Managing Student Loans: Financial Tips for New Physicians

Most new physicians start their careers with an average of $200,000 in medical school debt, which can seem daunting. But there’s no reason to let that debt become an overwhelming burden. There are many ways to make student debt easier to manage.

From forgiveness programs that will pay off your loans for you to refinancing and income-driven repayment options that keep your payments low, here are five financial tips for new physicians looking to dig out from under medical school debt.

Explore Loan Forgiveness Programs

The best way to manage student loan debt is to have someone else pay it off for you — and there are loan forgiveness programs that do exactly that. Keep these programs in mind when searching for job opportunities and deciding where to live and work.

Loan forgiveness programs exist at both federal and state levels. You may qualify for such programs if you choose to work for the US military, the National Institutes of Health, the National Service Health Corps, nonprofit facilities, or civil service programs like the Indian Health Service. You can even qualify by choosing to work in a rural, underserved region of the country.

For example, if you work in an underserved area in Maryland for a minimum of two years, the state will pay up to $50,000 per year towards your loans. Work three years in a medical shortage area in Nebraska and you can receive up to $60,000 per year for student loans. Under the Montana Rural Physician Incentive Program, you can receive up to $150,000 towards your loan debt. 

Loan forgiveness programs exist across the country, and they’re worth exploring. Learn more about student loan forgiveness programs and review programs available by state in this article

Opt for an Income-Driven Repayment Plan

With an income-driven repayment plan (IDR), your monthly payments are based on how much you earn.

The SAVE plan (Saving on a Valuable Education) considers your current income as well as the size of your family when determining what your monthly payment should be. With the SAVE IDR, your monthly payments will vary from 5-10% of your income.

No matter how much money you’ve borrowed for undergraduate and graduate studies, the repayment term cap is 25 years. When you hit the 25-year mark, the remaining balance of your loans will be forgiven.

Consider Refinancing Your Loans

Refinancing your loans can lower your interest rate and lower your monthly payments. For many new physicians, refinancing makes it easier to manage payments and have more money to put towards other expenses, such as a mortgage, paying down credit card debt, or contributing to a savings account. 

But it’s not the best option for all physicians.

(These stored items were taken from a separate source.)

(** * HLK-LD2410 mmWave radar driver: a shallow embedding and its properties

    The development follows [drivers/mmwave/mmwave_ld2410.c] (frame parser,
    data-frame decoder, command channel, character-device operations),
    [tests/helpers/frame_builder.h] (the frame constructors),
    [apps/hactl/hactl_cmd.c] and [apps/hactl/ha_format.h] (the Home
    Assistant reporter and its formatting) and [read_sensor] of
    [apps/mmwave/mmwave_cmd.c].

    Machine integers are [Z] with the wrap-around of their C type written
    out ([u8], [u16], [u32]); the receive buffer is a [list Z] accessed by
    index; the outside world (UART, semaphores, clock, network) is an
    explicit value threaded through the operations. *)

From Stdlib Require Import ZArith List Lia Bool String Ascii.
From stdpp Require Import base list.
Import ListNotations.
Local Open Scope Z_scope.

(** ** Machine integers *)

Definition u8 (x : Z) : Z := x mod 256.
Definition u16 (x : Z) : Z := x mod 65536.
Definition u32 (x : Z) : Z := x mod 4294967296.

Definition is_byte (b : Z) : Prop := 0 <= b < 256.

(** ** Protocol constants ([mmwave_ld2410.h]) *)

Definition LD2410_DATA_HEADER : Z := 0xF4F3F2F1.
Definition LD2410_DATA_TAIL : Z := 0xF8F7F6F5.
Definition LD2410_CMD_HEADER : Z := 0xFDFCFBFA.
Definition LD2410_CMD_TAIL : Z := 0x04030201.

Definition LD2410_MAX_FRAME_LEN : Z := 64.

Definition LD2410_TARGET_NONE : Z := 0.
Definition LD2410_TARGET_MOTION : Z := 1.
Definition LD2410_TARGET_STATIC : Z := 2.
Definition LD2410_TARGET_BOTH : Z := 3.

Definition LD2410_CMD_ENABLE_CONFIG : Z := 0x00FF.
Definition LD2410_CMD_DISABLE_CONFIG : Z := 0x00FE.
Definition LD2410_CMD_SET_MAXGATE : Z := 0x0060.
Definition LD2410_CMD_SET_SENSITIVITY : Z := 0x0064.
Definition LD2410_CMD_FACTORY_RESET : Z := 0x00A2.
Definition LD2410_CMD_RESTART : Z := 0x00A3.
Definition LD2410_CMD_ENG_MODE_ON : Z := 0x0062.
Definition LD2410_CMD_ENG_MODE_OFF : Z := 0x0063.

Definition LD2410_MAX_GATES : Z := 9.

Definition MMWAVE_CMD_TIMEOUT_MS : Z := 1000.

(** errno values (negated at the places that return them) *)

Definition OK : Z := 0.
Definition ENOENT : Z := 2.
Definition EINTR : Z := 4.
Definition EIO : Z := 5.
Definition EAGAIN : Z := 11.
Definition ENODEV : Z := 19.
Definition EINVAL : Z := 22.
Definition ENOTTY : Z := 25.
Definition ETIMEDOUT : Z := 110.

(** ** Data model ([mmwave_ld2410.h]) *)

Record mmwave_data_s := Build_data {
  target_state : Z;
  motion_distance : Z;
  motion_energy : Z;
  static_distance : Z;
  static_energy : Z;
  detection_distance : Z;
  timestamp_ms : Z
}.

Record mmwave_eng_data_s := Build_eng {
  basic : mmwave_data_s;
  motion_gate_energy : list Z;
  static_gate_energy : list Z
}.

Record mmwave_sensitivity_s := Build_sens {
  gate : Z;
  motion_threshold : Z;
  static_threshold : Z
}.

Record mmwave_maxgate_s := Build_maxgate {
  max_motion_gate : Z;
  max_static_gate : Z;
  timeout_s : Z
}.

Inductive parse_state_t : Set :=
  | PARSE_HEADER
  | PARSE_LENGTH
  | PARSE_PAYLOAD
  | PARSE_TAIL.
(** * OPT / STEM-OPT unemployment tracker: the calculation engine

    A shallow embedding of [src/utils/calculator.ts] and the properties of
    its span clamping, merging and day accounting.

    Modelling conventions.

    - A JavaScript [Date] is its time value: an integer number of
      milliseconds.  The calendar is read in one fixed-offset time zone
      (the source's own comment says "midnight UTC"), so every calendar
      day is exactly [millisecondsInDay] milliseconds long and day [d]
      starts at time value [d * millisecondsInDay].  Invalid dates (time
      value NaN) are outside the model: the engine requires that dates
      arrive as valid date values.
    - The functions imported from date-fns ([startOfDay],
      [differenceInCalendarDays], [isAfter], [isBefore], [max], [min]) are
      third-party code; they are modelled from the library's documented
      behaviour, in module [DateFns].
    - Day counts and limits are JavaScript numbers holding integers; they
      are modelled in [Z].  The percentage of a period summary,
      [(usedDays / limitDays) * 100], is a binary64 number computed with
      the kernel's IEEE 754 operations (module [Binary64]).  The local
      quotient [determineStatus] compares with 80 is modelled as an exact
      rational in [Q]; the same comparison in binary64 arithmetic is
      modelled too and shown to give the same verdict on every result of
      the entry point.
    - A JavaScript string is the list of its UTF-16 code units.
    - [new Date()] reads the clock: the clock reading is an explicit
      argument [now] of the entry point. *)

From Stdlib Require Import ZArith QArith List Bool Lia String Ascii.
From Stdlib Require Import Sorting.Sorted Sorting.Permutation.
From Stdlib Require Import Floats.PrimFloat.
From Stdlib Require Import DecimalString.
Import ListNotations.
Local Open Scope Z_scope.

(** ** Dates and the date-fns functions the calculator imports *)

Definition Date : Type := Z.

Module DateFns.

Definition millisecondsInDay : Z := 86400000.

(** [Math.round]: the nearest integer, halves rounded up, of the
    quotient [x / d] for a positive [d]. *)
Definition roundDiv (x d : Z) : Z := (2 * x + d) / (2 * d).

(** [startOfDay(date)]: the same calendar day at 00:00:00.000. *)
Definition startOfDay (date : Date) : Date :=
  (date / millisecondsInDay) * millisecondsInDay.

(** [differenceInCalendarDays(later, earlier)]: both arguments are taken
    to the start of their day and the difference of the two time values
    is divided by the length of a day and rounded. *)
Definition differenceInCalendarDays (laterDate earlierDate : Date) : Z :=
  roundDiv (startOfDay laterDate - startOfDay earlierDate) millisecondsInDay.

Definition isAfter (date dateToCompare : Date) : bool := dateToCompare <? date.
Definition isBefore (date dateToCompare : Date) : bool := date <? dateToCompare.

(** [max(dates)] and [min(dates)] on an array literal of two dates. *)
Definition maxDate (a b : Date) : Date := Z.max a b.
Definition minDate (a b : Date) : Date := Z.min a b.

End DateFns.
Import DateFns.

(** The index of the calendar day a date falls on, and the dates that are
    already at the start of their day. *)
Definition dayOf (d : Date) : Z := d / millisecondsInDay.
Definition isNormalized (d : Date) : Prop := startOfDay d = d.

Refinancing may render you ineligible to participate in loan forgiveness programs and income-driven repayment plans. If you have any intention of participating in either of these programs, refinancing may not be the right choice for you.

Create a Budget and Stick to It

One smart way to manage student loans is to pay more than the required monthly minimum so that you pay less interest over time. New physicians who want to take this approach should start by creating a budget.

There’s more to creating a budget than accounting for all your necessary expenses and looking at what you have left over at the end of each month. 

You’ll also want to devote a set amount of money to building your savings, contributing to an IRA or a similar retirement account, and paying for necessary insurance policies, such as malpractice, disability, and life insurance.

If you currently carry credit card debt with higher interest rates than your student debt, focus on paying your credit cards off before you start making additional payments to your student loans.

Protect Your Income with Disability Insurance

Disability insurance is a must-have for all physicians, as it allows you to continue to earn an income even if you become too ill or injured to work. Disability insurance policies also allow you to add optional riders that offer enhanced benefits.

New physicians who carry student loan debt should consider adding the Student Loan Repayment Rider. If a disability renders you unable to work, this rider will pay additional benefits to cover the cost of your monthly student loan payments.

Learn more about physician disability insurance in the LeverageRx review of Ameritas, one of the nation’s leading insurance companies.

In Conclusion

Don’t let medical loan debt feel like an overwhelming burden. Instead, take advantage of loan forgiveness programs or income-driven repayment plans. Consider refinancing your loans to reduce payments and lower your interest rates. Protect yourself with a disability insurance policy that will pay your monthly student loans.

Think about paying off medical school debt as just one more obstacle you’ll have to overcome in life. Like the hurdles you’ve already jumped to become a physician, your student loan debt will, someday, be a thing of the past.